Wednesday, March 4, 2015
From a Control Freak!
Last week he went to Wyoming snowmobiling and ended up in the hospital for two days, for test. He came home with the test and saw his heart doc and they told him he would have to go to the hospital for a heart cath. Immediately they did the stent surgery and he did great. Lots and lots of good attention. I don't know what I would have done without the staff, the girls and Jordan sitting with Pop, Ash supportive calls and Lee taking care of the farm last week and this. Our children have been with us through thick and thin.
When we got home Danny drove twice I got scared. He said, Deborah I know my limits and my instructions. He is an active man and was tired laying around and sleeping. It is just not his way. He is a type A worker. We both were appreciative of the care he got at the hospital.
When we got home from him driving to Walmart, we ate the vegetable soup he made. He went to bed and I went to the porch. I needed some time just to sit in the presence of the Lord. Have Him search my heart. Something was going on and I needed to know what it was. I was so blind. I have had too much coffee and sleeping has been off. It came to me, I am a controller. I was angry. People weren't cooperating like I wanted. I was fearful not trusting God with Danny. I was loosing my control and therefore my comfort. When he wouldn't do what I thought he needed to do to keep him safe. He said Deborah I know my limits and my instructions. I didn't listen to my husband. My leader and protector. When I am tired and things are going wild and out of my control you can see my weakest point. I went into the bedroom to apologize and confess to Danny my heart of not trusting God with things, with him. To apologize to him for the way I had acted. It was not the time. He was asleep, but tomorrow I will humble myself. Because I too was worried and fearful and so, I grabbed and clinched my hands around my whole family as tight as I could. When I couldn't, I just wanted to give up and go take a nap. My restraints of struggling because I wasn't getting what I wanted I thought, had worn me out.
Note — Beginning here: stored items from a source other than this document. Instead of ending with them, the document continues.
(* ===== verification/_CoqProject ===== *)
-Q . S2P
Prelude.v
GoSort.v
GoTime.v
GoPath.v
Api.v
Effects.v
Config.v
Interfaces.v
UpgradeSteps.v
DeepCopy.v
Aliasing.v
Scheduler.v
SpecProvider.v
ClusterVersion.v
Metrics.v
UpgradeConfigManager.v
Notifier.v
EventManager.v
Machinery.v
Drain.v
NodeKeeper.v
Scaler.v
Maintenance.v
Availability.v
UpgraderConfig.v
HealthChecks.v
Upgraders.v
UpgradersEvents.v
UpgradersCorrect.v
Validation.v
Controller.v
ControllerCorrect.v
Watches.v
ControllerLive.v
Operator.v
PointerUpgrade.v
Environment.v
ScalerLive.v
UpgradersLive.v
OperatorLive.v
Concurrency.v
Collector.v
Startup.v
GoJson.v
Wire.v
Monitoring.v
Ocm.v
Clients.v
I think when we were told, I wanted to gather you under my wings but you would not. The Spirit has a way of opening blind eyes of self righteousness and self reliance.
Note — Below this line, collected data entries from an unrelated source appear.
Inductive result (A : Type) := Ok (a : A) | Err (e : error).
Arguments Ok {A} _.
Arguments Err {A} _.

#[export] Instance sentinel_eq_dec : EqDecision sentinel.
Proof. solve_decision. Defined.

Definition sentinel_msg (s : sentinel) : string :=
  match s with
  | ErrClusterIsUpgrading => "cluster is upgrading"
  | ErrRetrievingUpgradeConfigs => "unable to retrieve upgradeconfigs"
  | ErrMissingOperatorNamespace =>
      "can't determine operator namespace, missing env OPERATOR_NAMESPACE"
  | ErrProviderSpecPull => "unable to retrieve upgrade spec"
  | ErrRemovingUpgradeConfig => "unable to remove existing UpgradeConfig"
  | ErrCreatingUpgradeConfig => "unable to create new UpgradeConfig"
  | ErrUpgradeConfigNotFound => "upgrade config not found"
  | ErrNotConfigured => "no upgrade config manager configured"
  | ErrNoConfigManagerDefined => "no configManager defined in configuration"
  | ErrInvalidSpecProvider => "invalid configManager spec provider type defined"
  | ErrNoSpecProviderConfig => "no configManager spec provider configured"
  | ErrNoNotifierConfigured => "no valid configured notifier"
  | ErrProviderUnavailable => "OCM Provider unavailable"
  | ErrRetrievingPolicies => "could not retrieve provider upgrade policies"
  | ErrProcessingPolicies => "could not process provider upgrade policies"
  | ErrClusterIdNotFound =>
      "OCM did not return a valid cluster ID: pull-secret may be invalid OR cluster's owner is disabled/banned in OCM"
  end.

(** [err == ErrX] for a sentinel, and [errors.IsNotFound(err)]. *)
Definition is_sentinel (s : sentinel) (e : error) : bool :=
  match e with ErrSentinel s' => bool_decide (s = s') | _ => false end.

Definition IsNotFound (e : error) : bool :=
  match e with ErrApi nf _ => nf | _ => false end.

(** [err.Error()]; the aggregate's text is the concatenation of its parts. *)
Fixpoint error_msg (e : error) : string :=
  match e with
  | ErrText m => m
  | ErrApi _ m => m
  | ErrSentinel s => sentinel_msg s
  | ErrScaleTimeOut m => m
  | ErrDrainTimeOut n => n
  | ErrMulti es => String.concat "; " (map error_msg es)
  end.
Confession is good for the soul. Once I repented to the Lord, I feel better. Sorrowful but peaceful with gratitude for Gods precious gift of my family and my husband. Just a broken heart over my sin to my family at a special time, I should have understood them all. They had been so wonderful and helping. I couldn't have made it without them.
So here we are again. What is normal these days for anyone. Better yet, what does God do but reveal my lack of trusting Him with my family, something I thought I had gone through years ago. When we are the weakest or strongest I should say, our idols raise their ugly head. Apart from these two difficult days I wouldn't realize I still struggle in the very same way. I don't think I get any better but just hand over to God sooner. How could I so quickly forget what God had just done for us and the help and care of my family for me and their dad. I feel like the Israelites who got the manna and the grumbled and complained. Moses ask, what do you want me to do with these people you gave me? That is being ask about me. Yes I am broken over it. How can I be so blind.
You may not understand this but I have been struggling with why do I think I have to be so right about everything. I don't argue with Danny or the kids but it is what goes on in my heart that troubles me. I don't do it for acceptance. I do it for value and worth. I feel like something is missing if it is wrong. The self righteousness of that is evident. Knowing who I am in Christ and that He gives me value and worth. That the gospel is about God and not me. I thank God that He does not leave me to myself. I pray that sometimes. He is there loving us in our humiliation, saying it was my humiliation for you that brings you to the Father at times like this even with a broken, grateful heart that says I am your hope. Begin again tomorrow. Learn, change, cling to me and love those I have graciously given you. Anyway I think I am over trying to be right. How can you think you are right when you blow it so bad. Somehow I hear God whisper...I knew you would and I love you anyway.
Nite all. Blessings and safe keeping. Count your blessings and if you can't remember why, call a friend and ask them what you need to be thankful for. Be still and wait upon the Lord until there is peace in your soul. Let people love you and God too. It is one of the grandest gifts the Father gave us in His Son, His love. Spread it around and I will too. Those around you and God, loves the unloveable. Can I love the lovable?